Helicopter Awareness Training
" If you fly in helicopters you deserve this session - excellent for all experience levels."
Clair Israelson, Ops Manager, Northern Escape Heliskiing
In Search of the Perfect Crew
The following collection explores the thinking and behaviour that leads to constant improvement. Safety and efficiency are not destinations - they are a state of mind.
Click to read about the HAT course in Helicopters magazine
Under the Influence
Take a quick look and decide which orange dot is larger?
Once you measure things you know that both orange dots are the same size but look different because of their surroundings.
Helicopter passengers can affect the safety and efficiency of their flight by adjusting the surroundings of the pilot. By focusing on situational awareness and lessening distractions, passengers become crew, making the flight closer to perfect.
Maslow's hierarchy of needs is a pretty famous pyramid that illustrates people need to fulfill or satisfy at some level a lower layer of need before moving up to the next.
Take a moment to think about the pilot - the pyramid illustrates an interesting conclusion.
The pilot will need to satisfy the physiological (food, clothing, shelter - defined as "keeping my job and paying the mortgage") before safety. Therefore he might be motivated to do something to please the customer and keep his job at the risk of putting the aircraft in jeopardy.
Knowing this is the case, an active and involved crew will engage with the pilot's decision making to ensure that safety underlies all decisions and gets everyone home to pay the mortgage instead of the hospital and repair bills.
Taking the Time
Every time you go flying it is THE first time you are flying that particular mission. Because something hasn't happened before doesn't mean it won't happen this time.

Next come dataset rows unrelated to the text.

(** [Reflect.set(target, p, newValue)] on an ordinary object. *)
Fixpoint set_field (p : string) (x : value) (fields : list (string * value))
  : list (string * value) :=
  match fields with
  | [] => [(p, x)]
  | (k, v) :: rest =>
      if String.eqb k p then (k, x) :: rest else (k, v) :: set_field p x rest
  end.

(** Following [get] traps down [path]: each step returns a nested proxy as
    long as the field is an object. The result is what the last step
    returns; [None] when a step leaves the objects before the path ends. *)
Fixpoint navigate (path : list string) (v : value) : option value :=
  match path with
  | [] => Some v
  | p :: rest =>
      match v with
      | Obj fields => navigate rest (get_field p fields)
      | Prim _ => None
      end
  end.

(** The root after the object at [path] had its field [p] assigned: the
    target is mutated in place, which on a tree rebuilds the spine above
    it. In a module (strict code) assigning a field of a primitive throws
    a TypeError before any trap runs: [None]. *)
Fixpoint assign (path : list string) (p : string) (x : value) (v : value)
  : option value :=
  match v with
  | Prim _ => None
  | Obj fields =>
      match path with
      | [] => Some (Obj (set_field p x fields))
      | q :: rest =>
          match assign rest p x (get_field q fields) with
          | Some v' => Some (Obj (set_field q v' fields))
          | None => None
          end
      end
  end.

Having habits that enable you to perform effortlessly take time to build. On the other hand it takes time every time if you don't have a habit. For example, if you take the time to build the habit of always doing up your seatbelt it will never be left hanging out of the machine. But it takes effort and time to build that habit otherwise you will always have to check "Is the seatbelt hanging out of the helicopter?" and chances are you will miss checking one day.
The mark of a professional is the consistent building and use of positive habits. A schmoe says "It can't happen", a joe says "It hasn't happened" while a pro says "It could happen"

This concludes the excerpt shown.